Reuters informuje, powołując się na źródło, że planowano szybko mianować zastępcę dla Grinczuk, ale proces zatrzymał się po tym, jak co najmniej czterech potencjalnych kandydatów wycofało się lub uznano ich za nieodpowiednich na to stanowisko. Inne źródło, ważny parlamentarzysta, powiedział agencji, że obecnie „brak kandydatów.”
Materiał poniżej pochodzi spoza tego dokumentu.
(** C3.  When [_dumps] returns, the document is a JSON object without
    repeated keys; its keys are exactly the names of the parameters of
    the class that have [does_dump] set, and "VERSION" when the VERSION of
    the object is not None, in which case this key holds the VERSION.
    And [_dumps] does return when every dumping parameter can be dumped
    to a value that JSON can represent, and so can VERSION. *)
Theorem dumps_keys st :
  (forall s st', _dumps cls st = (Ok s, st') ->
     exists d version,
       s = JObj d /\ NoDup (map fst d) /\
       getattr cls "VERSION" st = (Ok version, st') /\
       (forall k, k ∈ map fst d <->
          dumping cls k \/ (k = "VERSION" /\ version <> VNone)) /\
       (version <> VNone ->
          exists j, to_json version = Ok j /\ dict_get d "VERSION" = Some j)) /\
  ((forall k i p,
      type_getattr cls k = Some (MParam i p) -> does_dump p = true ->
      exists v j, dumped p (current i p st) = Ok v /\ to_json v = Ok j) ->
   forall version st',
     getattr cls "VERSION" st = (Ok version, st') ->
     (exists j, to_json version = Ok j) ->
     exists s, _dumps cls st = (Ok s, st')).
Proof.
  split.
  - intros s st'. rewrite dumps_spec.
    destruct (dumped_all (keys_and_params cls st) [] st) as [d|e] eqn:Hd;
      [|discriminate].
    destruct (dumped_all_keys _ _ _ _ Hd (NoDup_nil_2)) as [Hn Hk].
    destruct (getattr cls "VERSION" st) as [[version|e] st1]; [|discriminate].
    rewrite to_json_VDict. intros [= Hj <-].
    set (d1 := if negb (is_None version) then dict_set d "VERSION" version else d) in *.
    destruct (to_json_fields d1) as [js|] eqn:Hjs; [|discriminate].
    cbn in Hj. injection Hj as <-.
    destruct (to_json_fields_keys d1 js Hjs) as [Hkeys Hvals].
    exists js, version. split; [reflexivity|]. rewrite Hkeys.
    assert (Hv : version = VNone /\ d1 = d \/
                 version <> VNone /\ d1 = dict_set d "VERSION" version).
    { subst d1. destruct version; cbn;
        [left; split; reflexivity|right; split; [discriminate|reflexivity]..]. }
    split; [|split; [reflexivity|split]].
    + destruct Hv as [[_ ->]|[_ ->]]; [exact Hn|now apply dict_set_NoDup].
    + intros k. rewrite (dumping_params st).
      destruct Hv as [[-> ->]|[Hne ->]].
      * rewrite Hk. split; [intros [[]%elem_of_nil|?]; auto|].
        intros [?|[_ []]]; auto.
      * rewrite dict_set_keys, Hk. split.
        -- intros [[[]%elem_of_nil|?]| ->]; auto.
        -- intros [?|[-> _]]; auto.
    + intros Hne. destruct Hv as [[-> _]|[_ Hd1]]; [now destruct Hne|].
      apply (Hvals "VERSION" version). rewrite Hd1, dict_get_set.
      now rewrite String.eqb_refl.
  - intros Hp version st' Hg [jv Hjv]. rewrite dumps_spec, Hg.
    destruct (dumped_all_Ok (keys_and_params cls st) [] st) as [d Hd].
    { intros k i p Hin%keys_and_params_elem Hdd.
      destruct (Hp k i p Hin Hdd) as (v & _ & Hv & _). eauto. }
    rewrite Hd, to_json_VDict.
    set (d1 := if negb (is_None version) then dict_set d "VERSION" version else d).
    destruct (to_json_fields_Ok d1) as [js ->]; [|cbn; eauto].
    intros k v Hin.
    assert (Hin' : (k, v) ∈ d \/ v = version).
    { subst d1. destruct (negb (is_None version)); [|auto].
      clear -Hin. induction d as [|[k0 v0] d IH]; cbn in Hin.
      - apply list_elem_of_singleton in Hin as [= _ ->]. auto.
      - destruct (String.eqb k0 "VERSION").
        + apply elem_of_cons in Hin as [[= _ ->]|Hin]; [auto|].
          left. now right.
        + apply elem_of_cons in Hin as [->|Hin]; [left; left|].
          destruct (IH Hin); [left; now right|auto]. }
    destruct Hin' as [Hin'| ->]; [|eauto].
    assert (Hg' : exists k', dict_get d k' = Some v).
    { clear -Hin' Hd.
      assert (Hnd : NoDup (map fst d))
        by (apply (dumped_all_keys _ _ _ _ Hd), NoDup_nil_2).
      exists k. now apply dict_get_NoDup. }
    destruct Hg' as [k' Hg'].
    destruct (dumped_all_values _ _ _ _ _ _ Hd Hg')
      as [?|(i & p & Hin2%keys_and_params_elem & Hdd & Hv)]; [discriminate|].
    destruct (Hp k' i p Hin2 Hdd) as (v' & j & Hv' & Hj).
    rewrite Hv in Hv'. injection Hv' as <-. eauto.
Qed.
End DumpsKeys.

Section DumpsKeysExamples.
#[local] Existing Instance Reference.builtins.

Lemma dumps_keys_witness :
  exists d,
    _dumps Demo.cls Demo.fresh = (Ok (JObj d), Demo.fresh) /\
    map fst d = ["sensor"; "range_interval"; "bin_count"; "gain"; "mode";
                 "enabled"; "downsampling"; "VERSION"] /\
    forall k, k ∈ map fst d <->
      dumping Demo.cls k \/ (k = "VERSION" /\ VInt 2 <> VNone).
Proof.
  destruct (proj1 (dumps_keys Demo.cls Demo.fresh)
              (JObj [("sensor", JArr [JInt 1]);
                     ("range_interval", JArr [JFloat 0.18; JFloat 0.78]);
                     ("bin_count", JInt 5); ("gain", JFloat 0.5);
                     ("mode", JStr "A"); ("enabled", JBool true);
                     ("downsampling", JNull); ("VERSION", JInt 2)])
              Demo.fresh ltac:(vm_compute; reflexivity))
    as (d & version & Hs & _ & Hv & Hk & _).
  exists d. injection Hs as <-.
  assert (version = VInt 2) as -> by (vm_compute in Hv; congruence).
  split; [vm_compute; reflexivity|]. split; [reflexivity|exact Hk].
Defined.
End DumpsKeysExamples.

(** ** C4: a dump followed by a load *)

Section Reload.
Context `{Builtins}.

Lemma load_spec i p x st :
  load i p x st =
    match loaded p x with
    | Ok v => (Ok tt, set_values (fun d => <[i := v]> d) st)
    | Raise e => (Raise e, st)
    end.
Proof.
  unfold load, loaded.
  destruct (param_kind p) eqn:Hk; try reflexivity;
    try (apply set_spec; unfold is_ValueParameter; now rewrite Hk).
  unfold mbind at 1, M_bind at 1, lift.
  destruct (enum_getitem (enum p) x) as [m|e]; [|reflexivity].
  cbn. apply set_spec. unfold is_ValueParameter. now rewrite Hk.
Qed.

Lemma json_native_roundtrip :
  forall v, json_native v = true -> exists j, to_json v = Ok j /\ of_json j = v.
Proof.
  fix IH 1. intros [ | b | z | f | s | c n | l | l | d | l | l | i | i ];
    try discriminate; try (intros _; eexists; split; reflexivity).
  intros Hl. cbn in Hl.
  assert (Hitems : exists js, to_json_items l = Ok js /\ map of_json js = l).
  { induction l as [|x l IHl]; [exists []; split; reflexivity|].
    cbn in Hl. apply andb_true_iff in Hl as [Hx Hl].
    destruct (IH x Hx) as (j & Hj & Hjx).
    destruct (IHl Hl) as (js & Hjs & Hjl).
    exists (j :: js). cbn. rewrite Hj. cbn. rewrite Hjs. cbn.
    split; [reflexivity|]. now rewrite Hjx, Hjl. }
  destruct Hitems as (js & Hjs & Hjl).
  exists (JArr js). rewrite to_json_VList, Hjs. cbn. split; [reflexivity|].
  now rewrite Hjl.
Qed.

Lemma int_list_native l : forallb is_int l = true -> json_native (VList l) = true.
Proof.
  cbn. induction l as [|x l IH]; cbn; [reflexivity|].
  intros [Hx Hl]%andb_true_iff. rewrite (IH Hl), andb_true_r.
  now destruct x.
Qed.

Lemma IntParameter_sanitize_inv p raw v :
  IntParameter_sanitize p raw = Ok v ->
  exists z, v = VInt z /\ check_limits p (NInt z) = Ok tt.
Proof.
  unfold IntParameter_sanitize. case_match; [discriminate|].
  destruct (except_ValueError (py_int raw) "Not a valid integer") as [z|];
    cbn; [|discriminate].
  destruct (check_limits p (NInt z)) as [[]|] eqn:Hc; cbn; [|discriminate].
  intros [= <-]. eauto.
Qed.

Lemma FloatParameter_sanitize_inv p raw f :
  FloatParameter_sanitize p raw = Ok f -> check_limits p (NFloat f) = Ok tt.
Proof.
  unfold FloatParameter_sanitize.
  destruct (except_ValueError (py_float raw) "Not a valid number") as [f0|];
    cbn; [|discriminate].
  destruct (py_round f0 (decimals p)) as [r|]; cbn; [|discriminate].
  destruct (check_limits p (NFloat r)) as [[]|] eqn:Hc; cbn; [|discriminate].
  now intros [= <-].
Qed.

Lemma FloatParameter_sanitize_stable p f :
  round_stable p f -> check_limits p (NFloat f) = Ok tt ->
  FloatParameter_sanitize p (VFloat f) = Ok f.
Proof.
  intros Hr Hc. unfold FloatParameter_sanitize, py_round. cbn.
  rewrite Hr. cbn. now rewrite Hc.
Qed.

Lemma FloatRangeParameter_sanitize_inv p raw v :
  FloatRangeParameter_sanitize p raw = Ok v ->
  exists f0 f1, v = VArray [f0; f1] /\
    check_limits p (NFloat f0) = Ok tt /\ check_limits p (NFloat f1) = Ok tt /\
    num_gt (NFloat f0) (NFloat f1) = false.
Proof.
  unfold FloatRangeParameter_sanitize.
  destruct (except_ValueError_TypeError (py_list raw) "Not a valid range")
    as [[|v0 [|v1 [|v2 l]]]|]; cbn; try discriminate.
  destruct (FloatParameter_sanitize p v0) as [f0|] eqn:H0; cbn; [|discriminate].
  destruct (FloatParameter_sanitize p v1) as [f1|] eqn:H1; cbn; [|discriminate].
  destruct (num_gt (NFloat f0) (NFloat f1)) eqn:Hgt; [discriminate|].
  intros [= <-]. exists f0, f1.
  split; [reflexivity|]. split; [eapply FloatParameter_sanitize_inv, H0|].
  split; [eapply FloatParameter_sanitize_inv, H1|exact Hgt].
Qed.

Lemma SensorParameter_sanitize_inv raw v :
  SensorParameter_sanitize raw = Ok v ->
  exists l, v = VList l /\ forallb is_int l = true.
Proof.
  unfold SensorParameter_sanitize. destruct (is_int raw) eqn:Hi.
  - intros [= <-]. exists [raw]. cbn. now rewrite Hi.
  - destruct raw; try discriminate.
    destruct (forallb is_int l) eqn:Hl; [|discriminate].
    intros [= <-]. eauto.
Qed.

(** What a parameter dumps, [load] restores. *)
Lemma reload p v w j :
  kept p v -> restorable p v ->
  dumped p v = Ok w -> to_json w = Ok j ->
  loaded p (of_json j) = Ok v.
Proof.
  intros Hkept Hres Hw Hj. pose proof Hkept as Hraw.
  unfold kept, sanitize in Hraw.
  unfold dumped in Hw. unfold loaded. unfold restorable in Hres.
  destruct (param_kind p) eqn:Hk; try discriminate.
  - (* ValueParameter *)
    injection Hw as <-. now rewrite (Hres j Hj).
  - (* BoolParameter *)
    injection Hw as <-.
    assert (of_json j = v) as ->; [|exact Hkept].
    destruct (is_optional p && is_None v) eqn:Ho; cbn in Hraw.
    + apply andb_true_iff in Ho as [_ Hn].
      destruct v; try discriminate. now injection Hj as <-.
    + unfold _sanitize in Hraw. rewrite Hk in Hraw.
      destruct (py_bool v) as [b|]; [|discriminate].
      injection Hraw as Hv. rewrite <- Hv in Hj. injection Hj as <-.
      now rewrite <- Hv.
  - (* EnumParameter *)
    destruct v; try discriminate. injection Hw as <-. injection Hj as <-.
    destruct (Hres _ _ eq_refl) as [-> Hm].
    cbn. rewrite Hm. cbn. unfold sanitize, _sanitize.
    rewrite Hk, andb_false_r. reflexivity.
  - (* IntParameter *)
    injection Hw as <-.
    assert (of_json j = v) as ->; [|exact Hkept].
    destruct (is_optional p && is_None v) eqn:Ho; cbn in Hraw.
    + apply andb_true_iff in Ho as [_ Hn].
      destruct v; try discriminate. now injection Hj as <-.
    + unfold _sanitize in Hraw. rewrite Hk in Hraw.
      apply IntParameter_sanitize_inv in Hraw as (z & Hv & _).
      rewrite Hv in Hj. injection Hj as <-. now rewrite Hv.
  - (* FloatParameter *)
    injection Hw as <-.
    assert (of_json j = v) as ->; [|exact Hkept].
    destruct (is_optional p && is_None v) eqn:Ho; cbn in Hraw.
    + apply andb_true_iff in Ho as [_ Hn].
      destruct v; try discriminate. now injection Hj as <-.
    + unfold _sanitize in Hraw. rewrite Hk in Hraw.
      destruct (FloatParameter_sanitize p v) as [f|]; [|discriminate].
      injection Hraw as Hv. rewrite <- Hv in Hj. injection Hj as <-.
      now rewrite <- Hv.
  - (* FloatRangeParameter *)
    destruct (is_optional p && is_None v) eqn:Ho; cbn in Hraw.
    + apply andb_true_iff in Ho as [_ Hn]. destruct v; discriminate.
    + unfold _sanitize in Hraw. rewrite Hk in Hraw.
      apply FloatRangeParameter_sanitize_inv in Hraw
        as (f0 & f1 & Hv & _).
      rewrite Hv in Hw, Hkept |- *.
      cbn in Hw. injection Hw as <-. injection Hj as <-.
      transitivity (sanitize p (VArray [f0; f1])); [|exact Hkept].
      cbn [of_json map]. unfold sanitize, _sanitize. rewrite Hk.
      now destruct (is_optional p).
  - (* SensorParameter *)
    injection Hw as <-.
    assert (of_json j = v) as ->; [|exact Hkept].
    destruct (is_optional p && is_None v) eqn:Ho; cbn in Hraw.
    + apply andb_true_iff in Ho as [_ Hn].
      destruct v; try discriminate. now injection Hj as <-.
    + unfold _sanitize in Hraw. rewrite Hk in Hraw.
      apply SensorParameter_sanitize_inv in Hraw as (l & Hv & Hl).
      destruct (json_native_roundtrip (VList l) (int_list_native l Hl))
        as (j' & Hj' & Hjv).
      rewrite Hv in Hj. rewrite Hj in Hj'. injection Hj' as <-.
      now rewrite Hv.
Qed.
End Reload.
„Większość osób chcących [stanowisko ministra energetyki] widzi siebie jako następnego członka zorganizowanej grupy przestępczej, która będzie działać w ten sam sposób, ale uniknie złapania,” powiedział Reutersowi Aleksandr Charczenko, szef Centrum Badań Energetycznych w Kijowie.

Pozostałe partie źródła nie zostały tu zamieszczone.